Podium: Aus therapeutischer Sicht

Götz Schwope, Sabine Brockmann
Konzepte und Weiterentwicklungsbedarfe im Gesundheitswesen

Statements und Diskussion –
Podiumsbeiträge aus therapeutischer Sicht

 

Götz Schwope

Götz Schwope praktiziert seit 1999 als niedergelassener Kinder- und Jugendpsychotherapeut mit Praxis in Stadthagen und war zuvor zehn Jahre im Autismus-Zentrum-Hannover (ehemals Autismus-Therapie-Zentrum Hannover) tätig. Er ist Vorstandsmitglied der Psychotherapeutenkammer Niedersachsen, die in den letzten 17 Jahren erfolgreich darauf hinwirkte, dass sich die psychotherapeutische Versorgung für Kinder und Jugendliche verbessert. Von allen Klienten, die Psychotherapie nachsuchen, sind 20% Kinder und Jugendliche bis zum vollendeten 21. Lebensjahr. Er spricht sich für mehr Fortbildungen zum Thema Autismus für Psychotherapeuten aus, wobei gerade bei Autismus auch die praktische Erfahrung wichtig wäre. Insgesamt ist im psychotherapeutischen Bereich für Kinder und Jugendliche der Kenntnisstand über komorbide psychiatrische Störungsbilder wie Depression und Ängste bei Autismus höher als für Erwachsene. Die Versorgungslage für Erwachsene mit Autismus im Bereich Psychotherapie muss dringend verbessert werden. Zusätzlich bedarf es in Niedersachsen eines Medizinischen Versorgungszentrums für Erwachsene mit Behinderung, ähnlich den Sozialpädiatrischen Zentren für Kinder und Jugendliche. Jedoch fällt dies nicht in die Zuständigkeit der Psychotherapeutenkammer Niedersachsen sondern in den Bereich der Niedersächsischen Krankenhausgesellschaft. Geplant ist langfristig die bundesweite Schaffung von Versorgungszentren für behinderte Erwachsene. Es müssen interessierte und motivierte Ärzte und Psychotherapeuten für einen Aufbau gefunden werden, und Träger müssen für sich erkennen, dass dies ein wichtiger Versorgungsbereich ist.

 

Sabine Brockmann

Sabine Brockmann, langjährige leitende Mitarbeiterin der gGiS Hannover im Bereich der schulischen und sozialen Begleitung von Menschen mit Behinderungen, setzt sich seit 2007 in der Landesarbeitsgemeinschaft Autismus für eine Verbesserung der psychosozialen und gesundheitlichen Versorgung von Menschen mit Autismus ein.
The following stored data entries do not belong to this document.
Lemma term_refreshMenuLiveInfo_prints
    (TERM_MENU_LIVE_LINE_MAX : Z) (ssidLine selectLine sdLine : list ascii)
    (menu : Menu) (st : State) :
  menuRowsValid menu = true ->
  let updateSsid := negb (strcmp_eq ssidLine (prevSsidLine menu)) in
  let updateSelect := negb (strcmp_eq selectLine (prevSelectLine menu)) in
  let updateSd := negb (strcmp_eq sdLine (prevSdLine menu)) in
  updateSsid || updateSelect || updateSd = true ->
  let pieces :=
    line_pieces updateSsid (menuRowSsid menu) ssidLine ++
    line_pieces updateSelect (menuRowSelect menu) selectLine ++
    line_pieces updateSd (menuRowSd menu) sdLine in
  snd (term_refreshMenuLiveInfo TERM_MENU_LIVE_LINE_MAX
         (Some (ssidLine, selectLine, sdLine)) menu st) =
  term_printString
    (take 511 (concat (map piece_output pieces) ++ prompt_address menu)) st.
Proof.
  intros Hvalid. cbv zeta. intros Hchanged.
  unfold term_refreshMenuLiveInfo. rewrite Hvalid. cbn [negb]. cbv zeta.
  assert (Hsame :
    negb (negb (strcmp_eq ssidLine (prevSsidLine menu))) &&
    negb (negb (strcmp_eq selectLine (prevSelectLine menu))) &&
    negb (negb (strcmp_eq sdLine (prevSdLine menu))) = false).
  { destruct (strcmp_eq ssidLine _), (strcmp_eq selectLine _),
      (strcmp_eq sdLine _); try reflexivity. discriminate Hchanged. }
  rewrite Hsame. clear Hsame Hchanged.
  rewrite !append_line_pieces, <- !foldl_app.
  set (pieces := line_pieces _ _ ssidLine ++ _).
  change (replicate 512 NUL, 0) with (replicate (Z.to_nat 512) NUL, 0).
  destruct (append_pieces_ok 512 pieces _ (zeroed_buffer_ok 512 eq_refl))
    as [Hok Hcontent].
  set (acc := foldl _ _ pieces) in *.
  unfold content at 2 in Hcontent. cbn [fst snd] in Hcontent.
  rewrite take_0 in Hcontent. cbn [app] in Hcontent.
  change (Z.to_nat (512 - 1)) with 511%nat in Hcontent.
  pose proof Hok as (_ & Hoff & _).
  destruct acc as [updateBuffer offset] eqn:Hacc. cbn [fst snd] in Hoff.
  unfold prompt_address.
  destruct (menuPromptValid menu); cbn [andb].
  - destruct (Z.ltb_spec offset 512); [| lia].
    rewrite snprintf_at_appended by lia.
    set (bytes := [_; _; _; _]).
    change (0 <? Z.of_nat (length bytes)) with true. cbv iota.
    destruct (appended_ok 512 (updateBuffer, offset) bytes Hok)
      as [Hok' Hcontent'].
    cbn [fst snd] in Hok', Hcontent'.
    assert (Hprint :
      term_printString (fst (appended updateBuffer 512 offset bytes)) st =
      term_printString
        (take 511 (concat (map piece_output pieces) ++ bytes)) st).
    { rewrite (print_update_buffer 512 _ st Hok'), Hcontent', Hcontent.
      change (Z.to_nat (512 - 1)) with 511%nat.
      now rewrite take_take_app. }
    destruct (512 - offset <=? Z.of_nat (length bytes)); cbn [snd];
      exact Hprint.
  - cbn [snd]. rewrite app_nil_r, <- Hcontent.
    apply (print_update_buffer 512 (updateBuffer, offset) st Hok).
Qed.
Sie bestätigt die Schwierigkeit, als Autist einen Termin bei einem behandelnden Arzt, der sich mit Autismus auskennt, zu erhalten. Eine Verbesserung dieser Situation könne auch nicht durch Verordnungen erreicht werden, sondern bedarf einer offenen Grundhaltung gegenüber den besonderen Aufgabenstellungen im Umgang mit Autisten. In Hannover sei die Grundversorgung von Kindern und Jugendlichen aus dem autistischen Spektrum noch relativ gut. Aber für Erwachsene beginnt die Unterversorgung bereits bei der Möglichkeit einer Diagnostik, die teilweise eine jahrelange Wartezeit mit sich bringt. In der Autismus-Sprechstunde der Medizinischen Hochschule Hannover ist gegenwärtig eine Terminvereinbarung zur diagnostischen Überprüfung von Autismus bei Erwachsenen nach frühestens sechs Monaten möglich, was sich bei erhöhter Nachfrage auch noch verlängern kann. Zudem ist die telefonische Erreichbarkeit der MHH-Autismus-Sprechstunde sehr eingeschränkt und die Option, eine Nachricht auf Anrufbeantworter zu hinterlassen, stellt für Menschen mit Autismus oft eine hohe Hürde dar. Auch eine Beratung für Erwachsene ist nicht wirklich möglich, wenn keine Optionen für Diagnostik, Behandlung und Therapie vorhanden sind. Dies war auch der Anlass, dass bereits vorhandene Beratungsangebote für Erwachsene mit Autismus wieder eingestellt wurden.